» **Given information**
(* ===== verification/ScanExecutorProps.v ===== *)
(** * Properties of the scan workers

    Invariants of the pool of [ScanExecutor.v] under every interleaving: the
    semaphores count exactly the scans under way, no scan of an earlier generation
    is registered after a restart, and a call ends with the verdict of its scanner
    or with an error. The contract [ScanWorkers] hands this to the policy. *)

From Stdlib Require Import ZArith Lia Ascii.
From stdpp Require Import base sets strings numbers list relations.
From S2P Require Import Prelude Errors Text Json JsonParse Hindsight OpenClaw Chars ScanModels RuleEdges UnicodeFold ScanRules Approval FieldWalk ScanEntry Screen QueryScan ScanExecutor.

Local Open Scope Z_scope.

(** ** Who holds a semaphore *)

Definition holds (ph : phase) : option nat :=
  match ph with
  | Accepted _ cap | Prepared _ cap _ | Equipped _ cap _ _ | Scheduled _ cap | Registered _ cap => Some cap
  | _ => None
  end.

(** A future that is not done holds what its callback will release. *)
Definition future_holds (f : option future) : option nat :=
  match f with
  | Some f => match fu_outcome f with None => fu_callback f | Some _ => None end
  | None => None
  end.

Definition one (b : bool) : Z := if b then 1 else 0.

(** How often a session holds a semaphore. *)
Definition held (cap : nat) (ss : session) : Z :=
  one (bool_decide (holds (ss_phase ss) = Some cap)) + one (bool_decide (future_holds (ss_future ss) = Some cap)).

Definition total (cap : nat) (l : list session) : Z := foldr (fun ss n => held cap ss + n) 0 l.

Lemma one_nonneg b : 0 <= one b.
Proof. destruct b; simpl; lia. Qed.

Lemma held_nonneg cap ss : 0 <= held cap ss.
Proof. unfold held. pose proof (one_nonneg (bool_decide (holds (ss_phase ss) = Some cap))). pose proof (one_nonneg (bool_decide (future_holds (ss_future ss) = Some cap))). lia. Qed.

Lemma total_app cap l l' : total cap (l ++ l') = total cap l + total cap l'.
Proof. induction l as [|ss l IH]; simpl; [done|]. unfold total in *. lia. Qed.

Lemma total_nonneg cap l : 0 <= total cap l.
Proof. induction l as [|ss l IH]; simpl; [done|]. pose proof (held_nonneg cap ss). unfold total in *. lia. Qed.

Lemma total_insert cap l i ss ss' : l !! i = Some ss -> total cap (<[i := ss']> l) = total cap l - held cap ss + held cap ss'.
Proof.
  revert i. induction l as [|x l IH]; intros [|i] Hi; [done..|by injection Hi as ->; simpl; lia|].
  simpl in *. specialize (IH _ Hi). unfold total in *. lia.
Qed.

Lemma held_total cap l i ss : l !! i = Some ss -> held cap ss <= total cap l.
Proof.
  revert i. induction l as [|x l IH]; intros [|i] Hi; [done..|injection Hi as ->|specialize (IH _ Hi)]; simpl.
  - pose proof (total_nonneg cap l). unfold total in *. lia.
  - pose proof (held_nonneg cap x). unfold total in *. lia.
Qed.

(** ** Semaphores *)

(** The semaphores of a pool agree with the numbers [T] of their holders, and no
    release was refused. *)
Definition balanced (p : pool) (T : nat -> Z) : Prop :=
  px_refused p = O /\ is_Some (px_semaphores p !! px_capacity p) /\
  forall cap, match px_semaphores p !! cap with Some v => 0 <= v /\ v + T cap = SCAN_CAPACITY | None => T cap = 0 end.
(* ===== verification/ScreenedFlows.v ===== *)
(** * The policy over the real scanner

    Puts [Policy.v], [ScanExecutor.v] and the scanner together. [ScanWorkers] is
    what the scan workers promise to the services of the policy: a verdict that
    comes back is one that a call of the pool may end with. Under this contract a
    retain that is sent, what it answers, and every result of a recall are shown
    to be clean text by text. *)

From Stdlib Require Import ZArith Lia Ascii.
From stdpp Require Import base sets strings numbers list relations.
From S2P Require Import Prelude Errors Text Json JsonParse Repository Envelope EnvelopeProps Validation QuarantineStore Hindsight Policy PolicyFlow OpenClaw Chars ScanModels RuleEdges Provenance UnicodeFold ScanRules Approval FieldWalk Scanner ScannerProps ScanEntry ScanEntryProps Screen QueryScan ScanExecutor ScanExecutorProps.

Local Open Scope Z_scope.

(** ** Payloads are read back *)

Ltac split_ands := repeat match goal with
  | H : _ && _ = true |- _ => apply andb_true_iff in H as [? ?]
  | |- _ && _ = true => apply andb_true_iff; split
  end; try done.

Lemma utf8_chars_surrogatepass l : utf8_chars l = true -> utf8_surrogatepass l = true.
Proof.
  remember (length l) as m eqn:Em. revert l Em. induction m as [m IH] using lt_wf_ind. intros l -> Hl.
  destruct l as [|a l1]; [done|]. cbn [utf8_chars utf8_surrogatepass] in *.
  destruct (code_of a <? 128); [apply (IH (length l1)); simpl; auto with lia|]. destruct l1 as [|b l2]; [done|].
  destruct (in_range 194 223 a). { apply andb_true_iff in Hl as [-> Hl]. apply (IH (length l2)); simpl; auto with lia. }
  destruct l2 as [|c l3]; [done|]. destruct (in_range 224 239 a).
  { split_ands. apply (IH (length l3)); simpl; auto with lia. }
  destruct l3 as [|d l4]; [done|]. split_ands.
  apply (IH (length l4)); simpl; auto with lia.
Qed.

(** The text of an object starts as UTF-8 does. *)
Lemma object_encoding d : detect_encoding (chars (json_dumps (JDict d))) = (Utf8, 0%nat).
Proof.
  assert (E : exists c l, chars (json_dumps (JDict d)) = "{"%char :: c :: l /\ (c = chr 34 \/ (c = "}"%char /\ l = []))).
  { destruct d as [|[k v] d]; [by exists "}"%char, []; auto|]. cbn [json_dumps]. destruct d; eexists (chr 34), _; (split; [|by left]); simpl; reflexivity. }
  destruct E as (c & l & -> & [-> | [-> ->]]); [|done]. unfold detect_encoding. simpl. destruct l as [|x [|y l]]; done.
Qed.

Lemma payload_read d payload : payload_of (JDict d) = Some payload -> readable (JDict d) = true -> json_loads_bytes false false payload = Some (JDict d).
Proof.
  unfold payload_of. destruct (dumpable _ && utf8_valid _) eqn:E; [|done]. intros Hp Hr.
  assert (payload = json_dumps (JDict d)) as -> by congruence. clear Hp. apply andb_true_iff in E as [_ Hu].
  pose proof (object_encoding d) as He. pose proof (proj1 json_loads_dumps (JDict d) Hr) as Hread. unfold json_loads in Hread.
  revert Hu He Hread. generalize (json_dumps (JDict d)). intros p Hu He Hread. unfold json_loads_bytes, decode_bytes. rewrite He. cbn [drop].
  rewrite utf8_chars_surrogatepass by exact Hu. change (json_loads_with false false (of_chars (chars p)) = Some (JDict d)).
  by rewrite of_chars_chars.
Qed.

(** ** What the workers promise *)

(** A text as the policy holds it, and the verdict of a scan. *)
Definition text_string (t : text) : string := of_chars (map chr (encode t)).

Definition safety_of (v : Verdict) : SafetyResult :=
  mkSafetyResult (map (fun f => mkSafetyFinding (text_string (fd_matched f)) (fd_reason f) (fd_detector f) (fd_severity f)) (vd_findings v)) (vd_transformations v).

Lemma safety_of_safe v : safe (safety_of v) = is_safe v.
Proof. unfold safe, is_safe, safety_of. simpl. by destruct (vd_findings v). Qed.

Section flows.
Context `{UnicodeDb} `{Clock} `{Confusables} `{Detectors} `{CaseDb} `{DetectorLayouts}.
Lemma digest16_hex t : hex16 (digest16 t) = true.
Proof.
  unfold digest16. pose proof (sha256_hex_shape (encode_replacing t)) as [Hx Hlen]%class_match_spec.
  revert Hx Hlen. generalize (sha256_hex (encode_replacing t)) as s. intros s Hx Hlen. unfold slen in Hlen. rewrite <- length_chars in Hlen.
  unfold hex16, u. rewrite length_take, length_map. apply andb_true_iff. split; [apply Nat.eqb_eq; lia|].
  apply forallb_take. apply forallb_forall. intros c [a [<- Ha]]%in_map_iff.
  rewrite Forall_forall in Hx. specialize (Hx a). rewrite list_elem_of_In in Hx. specialize (Hx Ha).
  revert Hx. clear. destruct a as [[] [] [] [] [] [] [] []]; by vm_compute.
Qed.

Lemma hex_identifier c : hex_char c = true -> identifier_char c = true.
Proof.
  unfold hex_char, identifier_char, letter_digit, letter, ascii_lower, between. rewrite !orb_true_iff, !andb_true_iff, !Z.leb_le.
  intros [?|?]; [tauto|]. left. left. right. lia.
Qed.

Lemma site_fingerprint_ok t : FINGERPRINT_PATTERN (_site_fingerprint t) = true.
Proof.
  unfold FINGERPRINT_PATTERN, _site_fingerprint. apply orb_true_iff. right. apply andb_true_iff. split; [by apply bool_decide_eq_true|].
  exact (digest16_hex t).
Qed.

Lemma error_fingerprint_ok e : FINGERPRINT_PATTERN (error_fingerprint e) = true.
Proof.
  unfold error_fingerprint. destruct (elem _ _) eqn:E; [|apply site_fingerprint_ok]. apply elem_true in E.
  revert E. generalize (er_class e). intros c Hc. assert (Forall (fun c => FINGERPRINT_PATTERN (u c) = true) safe_classes) as Hall by by repeat constructor.
  rewrite Forall_forall in Hall. by apply Hall.
Qed.

Lemma opaque_identifier v prefix : WRITER_ID_PATTERN (u prefix) = true -> (length (u prefix) <= 100)%nat -> WRITER_ID_PATTERN (_opaque_text v prefix) = true.
Proof.
  unfold _opaque_text. pose proof (digest16_hex (safe_text v (u "unavailable") 512)) as Hx. revert Hx. generalize (digest16 (safe_text v (u "unavailable") 512)) as d.
  intros d [Hl Hd]%andb_true_iff [[Hc H1]%andb_true_iff H2]%andb_true_iff Hlen. apply Nat.eqb_eq in Hl. apply Nat.leb_le in H1, H2.
  assert (forallb identifier_char d = true) as Hd' by (apply forallb_forall; rewrite forallb_forall in Hd; intros c Hin; by apply hex_identifier, Hd).
  unfold WRITER_ID_PATTERN, REQUEST_ID_PATTERN. rewrite !forallb_app, Hc, Hd', !length_app, Hl. change (length (u ":")) with 1%nat.
  change (forallb identifier_char (u ":")) with true. rewrite !andb_true_iff, !Nat.leb_le. repeat split; lia.
Qed.
(* ===== verification/Probes.v ===== *)
(** * Health probes

    Models [memory_router/probes.py] and [memory_router/probes_http.py]: the state
    that decides when a change of health is logged, the cache in front of the
    probes with any number of requests at once, what a refresh answers, and what of
    it a request may see. The clock is in nanoseconds. A refresh is given by the
    probes that complete, in order, before its time is up; durations are their
    printed numbers. *)

From Stdlib Require Import ZArith Lia Ascii.
From stdpp Require Import base sets strings numbers list relations.
From S2P Require Import Prelude Errors Text Json Auth FacadeRoutes Principals PrincipalGate Repository Review Hindsight App Chars ScanEntry LogContract.

Local Open Scope Z_scope.

Definition _READINESS_FAILURE_LOG_INTERVAL : Z := seconds 60.
Definition READINESS_CACHE : Z := seconds 1.
Definition CACHE_MAX_STALENESS : Z := seconds 5.

(** ** When a change of health is logged *)

(** What a probe raises. *)
Inductive probe_error := PGateway (g : GatewayError) | PTimeout | PException.

(** A call of [log_event], without the error that only adds a fingerprint. *)
Record log_call := mkCall { lc_level : string; lc_event : string; lc_fields : log_fields }.
(** One capacity index of [_initialize_postgres_schema]. *)
Definition build_index (builds : string -> build) (name : string) : eff catalog unit := fun c =>
  match dict_get name (ct_indexes c) with
  | Some true => (Ok (), c)
  | found =>
      let c := match found with Some _ => drop_index name c | None => c end in
      match builds name with
      | Built => (Ok (), set_indexes (ct_indexes c ++ [(name, true)]) c)
      | LeftInvalid => (Err (EDatabase "index build failed"), set_indexes (ct_indexes c ++ [(name, false)]) c)
      | NotStarted => (Err (EDatabase "index build failed"), c)
      end
  end.

(** The attempts at the advisory lock, each with its delay in milliseconds. *)
Fixpoint lock_attempts (delay : Z) (attempts : list bool) : option (list Z) :=
  match attempts with
  | [] => None
  | true :: _ => Some []
  | false :: rest => delays ← lock_attempts (Z.min (delay * 2) 500) rest; Some (delay :: delays)
  end.

Definition _initialize_postgres_schema (builds : string -> build) : eff catalog unit := fun c =>
  for_each (build_index builds) CAPACITY_INDEXES (_initialize_schema_transaction Postgres BASE_SCHEMA c).

Definition initialize_schema (d : dialect) (builds : string -> build) : eff catalog unit :=
  match d with
  | Postgres => _initialize_postgres_schema builds
  | Sqlite => fun c => (Ok (), _initialize_schema_transaction Sqlite SCHEMA c)
  end.

(** ** Opening and closing *)

(** What the application holds open. *)
Inductive resource := RDatabase | RRateDatabase | RSchemaConnection | RWrapProvider | RHindsight | RHumanAuth | RSweeper | RScanner.

#[export] Instance resource_eq_dec : EqDecision resource.
Proof. solve_decision. Defined.

Inductive ledger_event := Opened (r : resource) | Closed (r : resource).
Abbreviation ledger := (list ledger_event).

(** What is open after these events. A resource counts as released once its
    [close] has been called. *)
Fixpoint remove_one (r : resource) (l : list resource) : list resource :=
  match l with [] => [] | x :: l => if decide (x = r) then l else x :: remove_one r l end.

Definition after_event (l : list resource) (e : ledger_event) : list resource := match e with Opened r => r :: l | Closed r => remove_one r l end.
Definition live (t : ledger) : list resource := fold_left after_event t [].
Lemma lastn_snoc {A} n (l : list A) x : lastn n (lastn n l ++ [x]) = lastn n (l ++ [x]).
Proof.
  unfold lastn. rewrite !length_app, length_drop. cbn [length]. destruct (decide (length l <= n)%nat) as [Hl|Hl].
  - replace (length l - n)%nat with 0%nat by lia. rewrite drop_0. f_equal. lia.
  - replace (length l - (length l - n) + 1 - n)%nat with 1%nat by lia. destruct n as [|n]; [rewrite !drop_ge; [done|rewrite length_app; cbn; lia|rewrite length_app, length_drop; cbn; lia]|].
    rewrite !drop_app_le by (rewrite ?length_drop; lia). rewrite drop_drop. do 2 f_equal. lia.
Qed.

Lemma lastn_map {A B} (f : A -> B) n l : map f (lastn n l) = lastn n (map f l).
Proof. unfold lastn. rewrite length_map. symmetry. apply skipn_map. Qed.

(** The identities grow. *)
Fixpoint increasing (rows : list audit_row) : Prop :=
  match rows with [] => True | r :: rest => Forall (fun s => ar_id r < ar_id s) rest /\ increasing rest end.

Lemma increasing_filter p rows : increasing rows -> increasing (List.filter p rows).
Proof.
  induction rows as [|r rows IH]; [done|]. intros [Hr Hi]. cbn [List.filter]. destruct (p r); [|by apply IH]. split; [|by apply IH].
  rewrite list.Forall_forall in *. intros s Hs%list_elem_of_In%List.filter_In. apply Hr, list_elem_of_In, Hs.
Qed.

Lemma increasing_snoc rows r : increasing rows -> Forall (fun s => ar_id s < ar_id r) rows -> increasing (rows ++ [r]).
Proof.
  induction rows as [|s rows IH]; [by intros; split|]. intros [Hs Hi] [Hr Hf]%Forall_cons_1. cbn [app increasing]. split; [|by apply IH].
  apply Forall_app. split; [done|by constructor].
Qed.

Lemma next_id_above rows : Forall (fun s => ar_id s < next_id rows) rows.
Proof.
  unfold next_id. rewrite list.Forall_forall. intros r Hr. induction rows as [|s rows IH]; [by apply elem_of_nil in Hr|]. cbn [map foldr]. apply elem_of_cons in Hr as [->|Hr]; [lia|].
  specialize (IH Hr). lia.
Qed.

Lemma sorted_desc rows : increasing rows -> sorted_by (fun a b => ar_id b <=? ar_id a) rows = rev rows.
Proof.
  induction rows as [|r rows IH]; [done|]. intros [Hr Hi]. cbn [sorted_by foldr rev]. fold (sorted_by (fun a b => ar_id b <=? ar_id a) rows). rewrite (IH Hi).
  assert (Hall : forall l, Forall (fun s => ar_id r < ar_id s) l -> insert_by (fun a b => ar_id b <=? ar_id a) r l = l ++ [r]).
  { clear. induction l as [|s l IH]; intros Hf; [done|]. apply Forall_cons_1 in Hf as [Hs Hf]. cbn [insert_by app]. rewrite (proj2 (Z.leb_gt _ _)) by lia. by rewrite IH. }
  apply Hall. by apply Forall_rev.
Qed.

(** Keeping the identities of a suffix keeps that suffix. *)
Lemma filter_suffix k rows : increasing rows -> List.filter (fun r => elem (ar_id r) (map ar_id (drop k rows))) rows = drop k rows.
Proof.
  revert k. induction rows as [|r rows IH]; intros k; [by destruct k|]. intros [Hr Hi]. destruct k as [|k].
  - cbn [drop]. rewrite <- (List.filter_ext_in (fun _ => true)).
    + clear. generalize (r :: rows). induction l as [|s l IH]; [done|]. cbn. by rewrite IH.
    + intros s Hs. symmetry. by apply elem_true, list_elem_of_In, in_map.
  - cbn [drop List.filter]. rewrite (proj2 (elem_false _ _)); [by apply IH|]. intros Hin%list_elem_of_In. apply in_map_iff in Hin as (s & Hid & Hs%list_elem_of_In).
    rewrite list.Forall_forall in Hr. assert (s ∈ rows) as Hs' by (rewrite <- (take_drop k rows); apply elem_of_app; by right). specialize (Hr s Hs'). lia.
Qed.

Lemma prune_kind kind limit rows : increasing rows -> of_kind kind (prune rows (kind, limit)) = lastn limit (of_kind kind rows).
Proof.
  intros Hi. unfold lastn. rewrite <- (filter_suffix (length (of_kind kind rows) - limit) (of_kind kind rows)) by (by apply increasing_filter).
  unfold prune, of_kind at 1. cbn [fst snd].
  assert (Hn : forall r, elem (ar_id r) (newest kind limit rows) = elem (ar_id r) (map ar_id (drop (length (of_kind kind rows) - limit) (of_kind kind rows)))).
  { intros r. unfold newest. rewrite sorted_desc by (by apply increasing_filter). rewrite map_rev, firstn_rev, length_map, skipn_map.
    apply eq_true_iff_eq. rewrite !elem_true, !list_elem_of_In. symmetry. apply in_rev. }
  generalize (newest kind limit rows) (map ar_id (drop (length (of_kind kind rows) - limit) (of_kind kind rows))) Hn. clear. intros n1 n2 Hn. unfold of_kind.
  induction rows as [|r rows IH]; [done|]. cbn [List.filter]. rewrite Hn. destruct (Bool.eqb (unauthorized r) kind) eqn:Ek; cbn [andb negb List.filter]; rewrite ?Ek; cbn [List.filter]; [|done].
  destruct (elem (ar_id r) n2) eqn:En; cbn [negb List.filter]; rewrite ?Ek, ?En; [by f_equal|done].
Qed.

Lemma prune_other kind kind' limit rows : kind' <> kind -> of_kind kind' (prune rows (kind, limit)) = of_kind kind' rows.
Proof.
  intros Hne. unfold prune. cbn [fst snd]. generalize (newest kind limit rows). intros n. unfold of_kind. induction rows as [|r rows IH]; [done|]. cbn [List.filter].
  destruct (Bool.eqb (unauthorized r) kind') eqn:Ek; [|by destruct (negb _); cbn [List.filter]; rewrite ?Ek].
  assert (Bool.eqb (unauthorized r) kind = false) as -> by (by destruct (unauthorized r), kind, kind'). cbn [andb negb List.filter]. rewrite Ek. by f_equal.
Qed.

Definition limit_of (kind : bool) : nat := if kind then MAX_UNAUTHORIZED_AUDIT_ROWS else (MAX_AUDIT_ROWS - MAX_UNAUTHORIZED_AUDIT_ROWS)%nat.

Lemma write_row_kind kind timestamp d rows : increasing rows -> increasing (write_row timestamp d rows)
  /\ of_kind kind (write_row timestamp d rows) = lastn (limit_of kind) (of_kind kind (rows ++ [mkRow (next_id rows) timestamp d])).
Proof.
  intros Hi. unfold write_row, RULES. cbn [fold_left]. set (new := rows ++ _).
  assert (Hn : increasing new) by (apply increasing_snoc; [done|apply next_id_above]).
  assert (Hp : increasing (prune new (true, MAX_UNAUTHORIZED_AUDIT_ROWS))) by (by apply increasing_filter). split; [by apply increasing_filter|].
  destruct kind; unfold limit_of.
  - rewrite prune_other by done. by apply prune_kind.
  - rewrite prune_kind by done. by rewrite prune_other.
Qed.

Definition history (kind : bool) (rows : list audit_row) : list decision := map ar_decision (of_kind kind rows).

Definition is_unauthorized (d : decision) : bool := bool_decide (dc_outcome d = "unauthorized"%string).

Definition audit_ok (rows : list audit_row) : Prop := increasing rows /\ forall kind, (length (of_kind kind rows) <= limit_of kind)%nat.

(** A table after one more decision: the oldest of its kind leaves when the kind is
    full, and the other kind is as it was. *)
Definition recorded (d : decision) (rows rows' : list audit_row) : Prop :=
  history (is_unauthorized d) rows' = lastn (limit_of (is_unauthorized d)) (history (is_unauthorized d) rows ++ [d])
  /\ history (negb (is_unauthorized d)) rows' = history (negb (is_unauthorized d)) rows.

Lemma kinds_length rows : length rows = (length (of_kind true rows) + length (of_kind false rows))%nat.
Proof. unfold of_kind. induction rows as [|r rows IH]; [done|]. cbn [List.filter length]. destruct (unauthorized r); cbn [Bool.eqb length]; lia. Qed.

Lemma lastn_all {A} n (l : list A) : (length l <= n)%nat -> lastn n l = l.
Proof. intros Hl. unfold lastn. by replace (length l - n)%nat with 0%nat by lia. Qed.

Lemma write_row_recorded timestamp d rows : audit_ok rows -> audit_ok (write_row timestamp d rows) /\ recorded d rows (write_row timestamp d rows).
Proof.
  intros [Hi Hl]. pose proof (fun kind => write_row_kind kind timestamp d rows Hi) as Hw. split; [split; [apply (Hw true)|]; intros kind; rewrite (proj2 (Hw kind)); apply lastn_length|].
  assert (Happ : forall kind, of_kind kind (rows ++ [mkRow (next_id rows) timestamp d]) = of_kind kind rows ++ if Bool.eqb (is_unauthorized d) kind then [mkRow (next_id rows) timestamp d] else []).
  { intros kind. unfold of_kind. rewrite List.filter_app. cbn [List.filter]. unfold unauthorized at 2. cbn [ar_decision]. fold (is_unauthorized d). by destruct (Bool.eqb _ kind). }
  unfold recorded, history. rewrite !(proj2 (Hw _)), !Happ. rewrite Bool.eqb_reflx, lastn_map, map_app. split; [done|].
  replace (Bool.eqb _ _) with false by (by destruct (is_unauthorized d)). rewrite app_nil_r. f_equal. apply lastn_all, Hl.
Qed.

» **Problem description**
Search the listing above for the string "Inductive". Copy every line that contains it.

» **Reply to the task**
Inductive probe_error := PGateway (g : GatewayError) | PTimeout | PException.
Inductive resource := RDatabase | RRateDatabase | RSchemaConnection | RWrapProvider | RHindsight | RHumanAuth | RSweeper | RScanner.
Inductive ledger_event := Opened (r : resource) | Closed (r : resource).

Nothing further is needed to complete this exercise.